International Space University Enhancing Research Activities in Strasbourg

After a pilot project last year, the International Space University (ISU) is launching a second, research- oriented thesis year as an extension to its highly successful one year MSc in Space Studies (MSS).

In line with ISU’s mission to work closely with the space sector, the MSS Thesis Year will focus on enabling cooperation in research with other space organisations and entities. The MSS Thesis Year has been established jointly by the MSS Program Director, Prof. C. Welch and the ISU’s newly nominated Research Program Director, Prof. J.J. Favier. Prof. Favier, one of the few scientists in the world who has been able to fly his own experiments as an astronaut, brings his long experience in space research to ISU.

Prof. Welch explains the initiative as follows:

“ISU caters to an international student body. In Europe the harmonization of higher education is making two-year Master’s degrees the norm. This new ISU offering allows ISU students to take either a one-year or a two-year degree, depending on their particular needs.”

Prof. Favier expressed his involvement:

“I have been involved throughout my professional life in research, recently coordinating research at the French national space agency, CNES. My objective when joining ISU was to stimulate research in ISU.”

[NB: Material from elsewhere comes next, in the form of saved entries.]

Definition not_None_kept k st st' : Prop := not_None k st → not_None k st'.

Definition is_FactorsNotFoundError (e : Exn) : Prop :=
  match e with FactorsNotFoundError _ => True | _ => False end.
End Relations.

(** The operations of [CovarianceTracker]. *)
Inductive CovarianceOp {Raw : Type} :=
| cov_forward_hook (inputs : Tensor Raw)
| cov_backward_hook (output_gradient : Tensor Raw)
| cov_exist
| cov_synchronize (num_processes : nat)
| cov_release_memory.
Arguments CovarianceOp Raw : clear implicits.

Section CovarianceOps.
Context {R : Type} `{Scalar R} {Raw : Type}.
Context (module : TrackedModule R Raw) (env : Env R).

Definition run_covariance_op (op : CovarianceOp Raw)
  : M (R:=R) (Raw:=Raw) unit :=
  match op with
  | cov_forward_hook inputs => void (covariance_forward_hook module inputs)
  | cov_backward_hook g => covariance_backward_hook module g
  | cov_exist => void covariance_exist
  | cov_synchronize n => covariance_synchronize env n
  | cov_release_memory => covariance_release_memory
  end.
End CovarianceOps.

Section MoreTensors.
Context {R : Type} `{Scalar R}.

(** The identity matrix of size [n]. *)
Fixpoint identity (n : nat) : list (list R) :=
  match n with
  | 0 => []
  | S n' => (s1 :: vzeros n') :: (cons s0 <$> identity n')
  end.

(** The sum over the samples of a batch of their elementwise squares, as
    [p.square_().sum(dim=0)] computes it. *)
Definition squares_sum (p : Batch R) : list (list R) :=
  foldr madd (mzeros (brows p) (bcols p)) (msquare <$> samples p).

(** A square matrix equal to its transpose. *)
Definition symmetric (m : Matrix R) : Prop :=
  nrows m = ncols m ∧ matrix_wf m
  ∧ transpose (ncols m) (mrows m) = mrows m.

(** [torch.cat([p, q], dim=0)] for batches of the same sample shape and
    dtype. *)
Definition cat (p q : Tensor (Batch R)) : Tensor (Batch R) :=
  mkTensor (dtype p)
    (mkBatch (brows (data p)) (bcols (data p))
       (samples (data p) ++ samples (data q))).

(** The batch [p] with the samples [ss]. *)
Definition with_samples (p : Tensor (Batch R)) (ss : list (list (list R)))
  : Tensor (Batch R) :=
  mkTensor (dtype p) (mkBatch (brows (data p)) (bcols (data p)) ss).
End MoreTensors.

Section Symmetry.
Context {R : Type} `{Scalar R} {Raw : Type}.
Implicit Types (st : Tracker R Raw) (k : string).

(** The entry [k], when it is a matrix, is symmetric. *)
Definition symmetric_entry st k : Prop :=
  ∀ t, storage st !! k = Some (Some (VTensor t)) → symmetric (data t).

Definition symmetry_kept k st st' : Prop :=
  symmetric_entry st k → symmetric_entry st' k.
End Symmetry.

(** ** Further concrete instances *)

Module MoreExamples.
#[local] Open Scope Z_scope.

(** The Lambda matrix is there, the dict lacks the key of its count. *)
Definition lambda_count_missing : Tracker Z (list (list Z)) :=
  mkTracker (delete NUM_LAMBDA_PROCESSED Examples.full_storage) None None [].

(** Identity matrices as eigenvectors, Lambda factors not yet allocated. *)
Definition with_identity_eigenvectors : Tracker Z (list (list Z)) :=
  mkTracker
    (<[ACTIVATION_EIGENVECTORS_NAME :=
         Some (Examples.mat float32 2%nat [[1; 0]; [0; 1]])]>
    (<[GRADIENT_EIGENVECTORS_NAME :=
         Some (Examples.mat float32 2%nat [[1; 0]; [0; 1]])]>
       Examples.fresh_storage)) None None [].

(** The samples of [Examples.psg] in the other order. *)
Definition psg_samples_reversed : list (list (list Z)) :=
  [[[0; 1]; [1; 0]]; [[1; 2]; [3; 4]]].

End MoreExamples.

(** * Algebra of rows and matrices *)

Section ListLemmas.
Context {A : Type} (f : A → A → A).

Lemma zip_with_assoc_same :
  (∀ x y z, f x (f y z) = f (f x y) z) →
  ∀ u v w, zip_with f u (zip_with f v w) = zip_with f (zip_with f u v) w.
Proof.
  intros Hf. induction u as [|x u IH]; intros [|y v] [|z w]; simpl;
    try done.
  by rewrite Hf, IH.
Qed.

Lemma zip_with_comm_same :
  (∀ x y, f x y = f y x) → ∀ u v, zip_with f u v = zip_with f v u.
Proof.
  intros Hf. induction u as [|x u IH]; intros [|y v]; simpl; try done.
  by rewrite Hf, IH.
Qed.

Lemma zip_with_replicate_r_id e u n :
  length u = n → Forall (λ x, f x e = x) u →
  zip_with f u (replicate n e) = u.
Proof.
  intros <- Hu. induction Hu as [|x u Hx _ IH]; simpl; [done|].
  by rewrite Hx, IH.
Qed.

Lemma zip_with_replicate_l_id e u n :
  length u = n → Forall (λ x, f e x = x) u →
  zip_with f (replicate n e) u = u.
Proof.
  intros <- Hu. induction Hu as [|x u Hx _ IH]; simpl; [done|].
  by rewrite Hx, IH.
Qed.
End ListLemmas.

Section TensorLemmas.
Context {R : Type} `{Scalar R}.
Implicit Types (x y z : R) (u v w : list R) (a b : list (list R)).

Lemma sadd_0_l x : sadd s0 x = x.
Proof. apply (SRadd_0_l scalar_sring). Qed.
Lemma sadd_comm x y : sadd x y = sadd y x.
Proof. apply (SRadd_comm scalar_sring). Qed.
Lemma sadd_assoc x y z : sadd x (sadd y z) = sadd (sadd x y) z.
Proof. apply (SRadd_assoc scalar_sring). Qed.
Lemma sadd_0_r x : sadd x s0 = x.
Proof. by rewrite sadd_comm, sadd_0_l. Qed.

(** Shapes *)

Lemma length_vadd u v c :
  length u = c → length v = c → length (vadd u v) = c.
Proof. intros Hu Hv. unfold vadd. rewrite length_zip_with. lia. Qed.

Lemma rows_wf_madd a b c :
  rows_wf c a → rows_wf c b → rows_wf c (madd a b).
Proof.
  unfold rows_wf, madd. intros Ha. revert b.
  induction Ha as [|u a Hu _ IH]; intros b Hb; simpl; [constructor|].
  destruct Hb as [|v b Hv Hb]; constructor; [by apply length_vadd|].
  by apply IH.
Qed.

Lemma length_madd a b r :
  length a = r → length b = r → length (madd a b) = r.
Proof. intros Ha Hb. unfold madd. rewrite length_zip_with. lia. Qed.

Lemma rows_wf_mzeros r c : rows_wf c (mzeros r c).
Proof.
  unfold rows_wf, mzeros. apply Forall_replicate. unfold vzeros.
  apply length_replicate.
Qed.

Lemma length_mzeros r c : length (mzeros r c) = r.
Proof. apply length_replicate. Qed.

Lemma rows_wf_msquare a c : rows_wf c a → rows_wf c (msquare a).
Proof.
  unfold rows_wf, msquare. intros Ha. apply Forall_fmap.
  eapply Forall_impl; [exact Ha|]. intros u Hu. simpl.
  unfold vsquare. by rewrite length_fmap.
Qed.
(** A DEP of four chunks with the receipts of the register, and the
    cluster state its verification ends in. *)
Definition dep : list (list (DEPGroup Certificate)) :=
  [ [(["jws-start"; "jws-sale-2"], Some device, [intermediate; root])];
    [(["jws-sale-3"; "jws-outage-4"], Some device, [intermediate; root])];
    [(["jws-restore-5"], Some device, [intermediate; root])];
    [(["jws-sale-6"], Some device, [intermediate; root])] ].

Definition dep_verified : ClusterState :=
  {| cashRegisters :=
       [{| startReceiptJWS := Some "jws-start";
           lastReceiptJWS := Some "jws-sale-6";
           lastTurnoverCounter := 18650;
           needRestoreReceipt := false |}];
     usedReceiptIds := {["1"; "2"; "3"; "4"; "5"; "6"]} |}.




(** The register once the first chunk of the DEP is verified, and the
    rest of the DEP. *)
Definition dep_begun : ClusterState :=
  {| cashRegisters :=
       [{| startReceiptJWS := Some "jws-start";
           lastReceiptJWS := Some "jws-sale-2";
           lastTurnoverCounter := 15000;
           needRestoreReceipt := false |}];
     usedReceiptIds := {["1"; "2"]} |}.

Definition dep_rest : list (list (DEPGroup Certificate)) :=
  [ [(["jws-sale-3"; "jws-outage-4"], Some device, [intermediate; root])];
    [(["jws-restore-5"], Some device, [intermediate; root])];
    [(["jws-sale-6"], Some device, [intermediate; root])] ].



(** The register state once the start receipt is verified, and the loop
    state of [verifyGroup] at that point. *)
Definition started : CashRegisterState :=
  {| startReceiptJWS := Some "jws-start"; lastReceiptJWS := None;
     lastTurnoverCounter := 0; needRestoreReceipt := false |}.

Definition afterStart : LoopState Receipt :=
  {| ls_state := started; ls_used := {["1"]};
     ls_prev := Some "jws-start"; ls_prevObj := Some start1 |}.
(** * Enhanced Telegram video downloader bot: a shallow embedding

    This development models [src/enhanced_video_bot.py]: the URL platform
    classifier ([get_platform_type], [is_video_platform]), the acquisition
    chain ([download_video] and its strategy wrappers), the file splitter
    ([split_large_file]), the split step of the message handler and the
    workspace cleanup ([cleanup_all]).

    The effects of the Python code (files on disk, exceptions, external
    processes and HTTP responses) are threaded explicitly: a [World] holds the
    file system and the log of attempted download strategies, the monad [M]
    passes it along and carries Python exceptions, and the behaviour of the
    outside world (external tools, HTTP servers, the clock) is an [Oracle]. *)

From Stdlib Require Import ZArith Lia Ascii.
From Stdlib Require Import DecimalString DecimalNat.
From stdpp Require Import base list gmap sets strings.

Open Scope Z_scope.

(** ** Bytes, exceptions and the world *)

Abbreviation bytes := (list Byte.byte).

(** The Python exceptions the modelled code can raise or catch. *)
Inductive exn :=
  | OSError (path : string)         (* missing file, permission denied *)
  | ValueError (msg : string)       (* urllib.parse: "Invalid IPv6 URL" *)
  | Exception (msg : string).       (* raise Exception(...) *)

Inductive res (A : Type) :=
  | Ok (a : A)
  | Err (e : exn).
Arguments Ok {A} a.
Arguments Err {A} e.

(** The download strategies of the acquisition chain, one per wrapper. *)
Inductive strategy :=
  | YtDlp          (* download_with_ytdlp *)
  | YoutubeDl      (* download_with_youtubedl *)
  | Instaloader    (* download_with_instaloader *)
  | EnhancedDirect (* download_direct_with_enhanced_headers *)
  | Direct.        (* download_direct *)

#[global] Instance strategy_eq_dec : EqDecision strategy.
Proof. solve_decision. Defined.
Definition apply (u : Setter) (s : State) : State :=
  let '(mkState d iu up ue us cl lc) := s in
  match u with
  | setDocumentData x => mkState x iu up ue us cl lc
  | setIsUploading x => mkState d x up ue us cl lc
  | setUploadProgress x => mkState d iu x ue us cl lc
  | setUploadError x => mkState d iu up x us cl lc
  | setUploadSuccess x => mkState d iu up ue x cl lc
  | setClients x => mkState d iu up ue us x lc
  | setLoadingClients x => mkState d iu up ue us cl x
  end.

(** The client list query of [fetchClients]. *)
Definition clientsQuery : Query :=
  order_ "name" true
    (eq_ "status" (VStr "ecomplete") (from_select "clients" "id, name")).

(** [fetchClients], run once by the mount effect. *)
Definition fetchClients : Prog Setter unit :=
  finally
    (try_catch
       ('(data, error) ← Do (AwaitSelect clientsQuery) settle;
        throw_if error;;
        set (setClients (default [] data)))
       (fun error =>
          call (ConsoleError "Error fetching clients:" error);;
          set (setUploadError (Some "Failed to load client list"))))
    (set (setLoadingClients false)).

Section Handlers.
Variable user : option User.

(** [`documents/${documentData.client_id}_${Date.now()}.${fileExt}`] *)
Definition uploadPath (d : DocumentData) (now : Z) (f : File) : string :=
  "documents/" ++
  (client_id d ++ "_" ++ show_Z now ++ "." ++ pop (split_on dot (file_name f))).
Lemma save_actions_silent (alnum_high : codepoint -> bool) (io_fails : bool)
    (stamp iso name prompt response : pystr) (hp : option pystr) :
  forallb is_file_action
    (fst (save_actions alnum_high io_fails stamp iso name prompt response hp))
  = true
  /\ (forall e,
        snd (save_actions alnum_high io_fails stamp iso name prompt response
               hp) = Raise e ->
        saves_of (fst (save_actions alnum_high io_fails stamp iso name prompt
                         response hp)) = [])
  /\ (snd (save_actions alnum_high io_fails stamp iso name prompt response hp)
      = Ok tt ->
      saves_of (fst (save_actions alnum_high io_fails stamp iso name prompt
                       response hp))
      = [written_file alnum_high stamp iso name prompt response hp]
      /\ io_fails = false
      /\ encodable (written_text name prompt response hp) = true).
Proof.
  unfold save_actions.
  destruct io_fails;
    [|destruct (encodable (written_text name prompt response hp))];
    destruct (truthy_opt hp); cbn; split_all; try reflexivity;
    try (intros e H; first [reflexivity | discriminate H]);
    try (intros H; first [discriminate H | split_all; reflexivity]).
Qed.




Example escalating_world_run :
  snd (cmd_test no_high_alnum escalating_world plain_llm (lit "Hello") true
         None) = Ok true
  /\ existsb is_headful_launch
       (fst (cmd_test no_high_alnum escalating_world plain_llm (lit "Hello")
               true None)) = true
  /\ marks (fst (cmd_test no_high_alnum escalating_world plain_llm
                   (lit "Hello") true None))
     = [ EType (lit "Hello") 30;
         EPress "Enter"; EPress "Enter"; EPress "Enter";
         ESave (written_file no_high_alnum (lit "20250101_120000")
                  (lit "2025-01-01T12:00:00") (lit "demo") (lit "Hello")
                  (lit "Hello there") None) ].
Proof. split_all; reflexivity. Qed.

(** When the headless launch itself raises, the [finally] block of the
    first [try] reads the unbound local [context]: [cmd_test] raises and
    no headful attempt is made. *)
Example cmd_test_headless_launch_raises :
  cmd_test no_high_alnum
    (mkTestWorld true
       (fun headless =>
          mkBrowserWorld headless false false false
            (page_with [lit "Hello there"]))
       false (lit "20250101_120000") (lit "2025-01-01T12:00:00"))
    plain_llm (lit "Hello") true None
  = ([ELaunch true], Raise (UnboundLocalError "context")).
Proof. reflexivity. Qed.

(** ** The prompt source *)

Lemma dict_get_absent (d : list (pystr * json)) (k : pystr) :
  ~ In k (map fst d) -> dict_get d k = None.
Proof.
  induction d as [|[k' v] d IH]; cbn; intros H; [reflexivity|].
  destruct (pystr_eqb k' k) eqn:E.
  - apply pystr_eqb_true in E. tauto.
  - apply IH. tauto.
Qed.

Lemma dict_set_fresh (d : list (pystr * json)) (k : pystr) (v : json) :
  ~ In k (map fst d) -> dict_set d k v = d ++ [(k, v)].
Proof.
  induction d as [|[k' v'] d IH]; cbn; intros H; [reflexivity|].
  destruct (pystr_eqb k' k) eqn:E.
  - apply pystr_eqb_true in E. tauto.
  - rewrite IH by tauto. reflexivity.
Qed.

(** Built key by key from distinct names, the mapping lists the
    personas in their order. *)
Lemma mapping_of_distinct (ps : list (pystr * list pystr))
    (d : list (pystr * json)) :
  NoDup (map fst ps) ->
  (forall k, In k (map fst ps) -> ~ In k (map fst d)) ->
  fold_left (fun d np => dict_set d (fst np) (json_prompts (snd np))) ps d
  = d ++ map (fun np => (fst np, json_prompts (snd np))) ps.
Proof.
  revert d. induction ps as [|[n l] ps IH]; intros d ND Hd; cbn.
  - symmetry. apply app_nil_r.
  - inversion ND as [|? ? Hn ND']; subst.
    rewrite dict_set_fresh by (apply Hd; left; reflexivity).
    rewrite IH; [rewrite <- app_assoc; reflexivity | exact ND' |].
    intros k Hk. rewrite map_app, in_app_iff. cbn.
    intros [H | [H | []]].
    + exact (Hd k (or_intror Hk) H).
    + subst k. exact (Hn Hk).
Qed.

The MSS Thesis Year is intended to promote cooperation with another space organization. Examples this year are:

• A feasibility analysis on the use of alternate carriers to satellites for local telecommunication services, supported by a large telecommunications operator
• An independent assessment about a permanent settlement on the Moon, supported by a space agency

One particular research project is an innovative cooperation between ISU, the Eurometropole of Strasbourg, the University of Strasbourg and Airbus Defence and Space. The idea is to design an experiment which will fly aboard the Space Station to investigate the possibility of methane production by micro-organisms in outer space. This is based on recent discoveries of methane plumes (or dynamic traces) on Mars.

m2 2

Nasa's Curiosity rover found methane at about 1 part per billion in Mars's atmosphere,
4,000 times less than in Earth's air. Photograph: Nasa/JPL-Caltech/MSSS/EPA

The strong know-how in this field of microbiology within the Department of Microbiology, Genomics and the Environment at the Laboratory of Molecular Genetics, Genomics and Microbiology, a joint research unit of the University of Strasbourg and the CNRS (French National Center for Scientific Research), combined with the knowledge of space hardware developments at ISU, is a very promising way of fostering new space related microbiology research in Strasbourg.